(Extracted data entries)
++++++++++++++++++++
(** * Slot allocation and travel-path engine of the ASRS warehouse simulator

    Shallow embedding of the grid / slot / path core of the repository:
    - [src/proto/asrs/core.py]: [Rack] with [_can_fit], the zone scan
      [find_nearest_empty_slot], [place_box], [remove_box], [get_occupied_cells];
    - [src/proto/intial/asrs_complete/asrs-complete.py]: the BFS variant of
      [find_nearest_empty_slot] and its [_can_fit], and [get_capacity];
    - [src/proto/intial/game.py]: the [Rack] class ([can_place_box],
      [find_closest_available_location], [place_box], [remove_box], the LIFO and
      FIFO picks, [get_occupied_cells], [to_dict] / [from_dict] and the JSON save
      file) and its [a_star_pathfinding];
    - [src/pathfinding.py]: [calculate_distance], [a_star_path];
    - [src/A_star.py]: the obstacle-aware [a_star_pathfinding].

    Python integers are [Z] and Python floats the kernel's binary64 floats
    ([PrimFloat]); a Python exception (IndexError, KeyError, OverflowError) is
    the [None] of the [option] monad; list indexing follows Python (negative
    indices count from the end). *)

From Stdlib Require Import ZArith Lia.
From stdpp Require Import base list gmap strings sorting.
From Stdlib Require DecimalString DecimalZ.
From Corelib Require PrimFloat FloatOps FloatAxioms SpecFloat PrimInt63.
From Stdlib Require Uint63.

Open Scope Z_scope.

(** Exception propagation: [let? x := e in k] runs [k] unless [e] raised. *)
Notation "'let?' x ':=' m 'in' k" :=
  (match m with Some x => k | None => None end) (at level 200, x name, right associativity).

(** ** Python runtime helpers *)

(** [range(a, b)] *)
Definition range (a b : Z) : list Z :=
  map (fun k => a + Z.of_nat k) (seq 0 (Z.to_nat (b - a))).

(** Python index normalisation: [Some] of the position, [None] = IndexError. *)
Definition py_index (n : nat) (i : Z) : option nat :=
  if (i <? - Z.of_nat n) || (Z.of_nat n <=? i) then None
  else Some (Z.to_nat (if i <? 0 then i + Z.of_nat n else i)).

(** [l[i]] *)
Definition py_get {A} (l : list A) (i : Z) : option A :=
  let? k := py_index (length l) i in l !! k.

(** [l[i] = x] *)
Definition py_set {A} (l : list A) (i : Z) (x : A) : option (list A) :=
  let? k := py_index (length l) i in Some (<[k := x]> l).

(** A [for] loop whose body may raise. *)
Fixpoint py_for {A B} (f : A -> B -> option A) (l : list B) (a : A) : option A :=
  match l with
  | [] => Some a
  | x :: l' => let? a' := f a x in py_for f l' a'
  end.

(** [for x in l: if not p(x): return False] ... [return True]. *)
Fixpoint py_all {B} (p : B -> option bool) (l : list B) : option bool :=
  match l with
  | [] => Some true
  | x :: l' => let? b := p x in if b then py_all p l' else Some false
  end.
++++++++++++++++++++
◆ **What to do**
In the data above, which lines lie between the line with "(** Exception propagation: [let?" and the line with "if (i <? - Z.of_nat", inclusive? Print those lines exactly and nothing else.

◆ **Task solution**
(** Exception propagation: [let? x := e in k] runs [k] unless [e] raised. *)
Notation "'let?' x ':=' m 'in' k" :=
  (match m with Some x => k | None => None end) (at level 200, x name, right associativity).

(** ** Python runtime helpers *)

(** [range(a, b)] *)
Definition range (a b : Z) : list Z :=
  map (fun k => a + Z.of_nat k) (seq 0 (Z.to_nat (b - a))).

(** Python index normalisation: [Some] of the position, [None] = IndexError. *)
Definition py_index (n : nat) (i : Z) : option nat :=
  if (i <? - Z.of_nat n) || (Z.of_nat n <=? i) then None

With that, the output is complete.